Cogn Process. 2019 May;20(2):175-193. doi: 10.1007/s10339-019-00912-3. Epub 2019 Mar 5.
Neuro Linguistic Programming (NLP) is a methodology used for recognition of human behavioral patterns and modification of the behavior. A significant part of this process is influenced by the theory of representational systems which equates to the five main senses. The preferred representational system of an individual can explain a large part of exhibited behaviors and characteristics. There are different methods to recognize the representational systems, one of which is to investigate the sensory-based words in the used language during the conversation. However, there are difficulties during this process since there is not a single reference method used for identification of representational systems and existing ones are subject to human interpretations. Some human errors like lack of experience, personal judgment, different levels of skill and personal mistakes may also affect the accuracy and reliability of the existing methods. This research aims to apply a new approach that is to automate the identification process in order to remove human errors, thereby increasing the accuracy and precision. Natural Language Processing has been used for automating this process, and an intelligent software has been developed to identify the preferred representational system with increased accuracy and reliability. This software has been tested and compared to human identification of representational systems. The results of the software are similar to a NLP practitioner, and the software responds more accurately than a human practitioner in various parts of the process. This novel methodology will assist the NLP practitioners to obtain an improved understanding of their clients' behavioral patterns and the associated cognitive and emotional processes.
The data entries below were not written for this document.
(* struct neighbor; [ctimer] holds the deadline written by the last
   ctimer_set, the [next] pointer is the position in the list *)
Record neighbor := {
  addr : linkaddr;
  trust : Z;
  ctimer : Z;
  last_received : Z
}.

(* struct neighbor_trust, the record sent over broadcast *)
Record neighbor_trust := { nt_addr : linkaddr; nt_trust : Z }.

#[global] Instance neighbor_eq_dec : EqDecision neighbor.
Proof. solve_decision. Defined.

#[global] Instance neighbor_trust_eq_dec : EqDecision neighbor_trust.
Proof. solve_decision. Defined.

(* one line per printf of the program, with the addresses and trust values it
   prints *)
Inductive log_line :=
  | LogUntrusted (sender : linkaddr)
  | LogMultihop (sender : linkaddr)
  | LogDropped (prevhop : linkaddr)
  | LogForwarding (self next : linkaddr) (num : Z)
  | LogNoNeighbor (self : linkaddr)
  | LogBroadcast (from : linkaddr)
  | LogReceivedTrusts
  | LogPair (a : linkaddr) (t : Z)
  | LogOwnTrusts
  | LogOwn (a : linkaddr) (t : Z)
  | LogNewline
  | LogTrustFell (a : linkaddr).

(* the global variables of the program *)
Record node := {
  neighbor_table : list neighbor;
  neighbor_mem : nat;
  console : list log_line
}.

Definition sink_addr : linkaddr := {| u8_0 := 1; u8_1 := 0 |}.

(* the state once multihop_process has run memb_init and list_init *)
Definition init_node : node :=
  {| neighbor_table := []; neighbor_mem := 0%nat; console := [] |}.

Definition set_trust (n : neighbor) (t : Z) : neighbor :=
  {| addr := addr n; trust := t; ctimer := ctimer n;
     last_received := last_received n |}.

Definition set_last_received (n : neighbor) (t : Z) : neighbor :=
  {| addr := addr n; trust := trust n; ctimer := ctimer n;
     last_received := t |}.

(* ctimer_set(&n->ctimer, interval, remove_neighbor, n) at time [now] *)
Definition ctimer_set (now interval : Z) (n : neighbor) : neighbor :=
  {| addr := addr n; trust := trust n; ctimer := now + interval;
     last_received := last_received n |}.

Definition set_table (tbl : list neighbor) (st : node) : node :=
  {| neighbor_table := tbl; neighbor_mem := neighbor_mem st;
     console := console st |}.

Definition printf (l : log_line) (st : node) : node :=
  {| neighbor_table := neighbor_table st; neighbor_mem := neighbor_mem st;
     console := console st ++ [l] |}.

(* list_length(neighbor_table), an int *)
Definition list_length (tbl : list neighbor) : Z := Z.of_nat (length tbl).

(* memb_alloc(&neighbor_mem): a block, unless all MAX_NEIGHBORS are taken *)
Definition memb_alloc (st : node) : option node :=
  if decide (neighbor_mem st < MAX_NEIGHBORS)%nat
  then Some {| neighbor_table := neighbor_table st;
               neighbor_mem := S (neighbor_mem st);
               console := console st |}
  else None.

(* list_add(neighbor_table, e): e becomes the last element *)
Definition list_add (e : neighbor) (st : node) : node :=
  set_table (neighbor_table st ++ [e]) st.

(** ** Helper functions of the program *)

(* addr_is_blocked *)
Fixpoint addr_is_blocked (a : linkaddr) (tbl : list neighbor) : bool :=
  match tbl with
  | [] => false
  | n :: rest =>
      if linkaddr_cmp a (addr n) && (trust n <? MAT) then true
      else addr_is_blocked a rest
  end.

(* the body of the inner loop of update_table for the record nt[i] = p *)
Definition update_entry (p : neighbor_trust) (e : neighbor) : neighbor :=
  let e1 :=
    if linkaddr_cmp (nt_addr p) (addr e) then
      if negb (nt_trust p =? trust e)
      then set_trust e (int_div (int_add (trust e) (nt_trust p)) 2)
      else e
    else e in
  if linkaddr_cmp (addr e1) sink_addr then set_trust e1 100 else e1.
神经语言程序学(NLP)是一种用于识别人类行为模式和改变行为的方法。这一过程的很大一部分受到表象系统理论的影响,该理论等同于五种主要感官。个体偏好的表象系统可以解释其表现出的大部分行为和特征。有多种方法来识别表象系统,其中一种是在对话过程中研究所用语言中基于感官的词汇。然而,这一过程存在困难,因为没有单一的参考方法用于识别表象系统,现有的方法也容易受到人为解读的影响。一些人为错误,如缺乏经验、个人判断、技能水平不同和个人失误,也可能影响现有方法的准确性和可靠性。本研究旨在应用一种新方法,即实现识别过程的自动化,以消除人为错误,从而提高准确性和精确性。自然语言处理已被用于实现这一过程的自动化,并且已经开发了一个智能软件来更准确可靠地识别偏好的表象系统。该软件已经经过测试,并与人类对表象系统的识别进行了比较。软件的结果与NLP从业者相似,并且在该过程的各个环节中,软件的响应比人类从业者更准确。这种新颖的方法将帮助NLP从业者更好地理解客户的行为模式以及相关的认知和情感过程。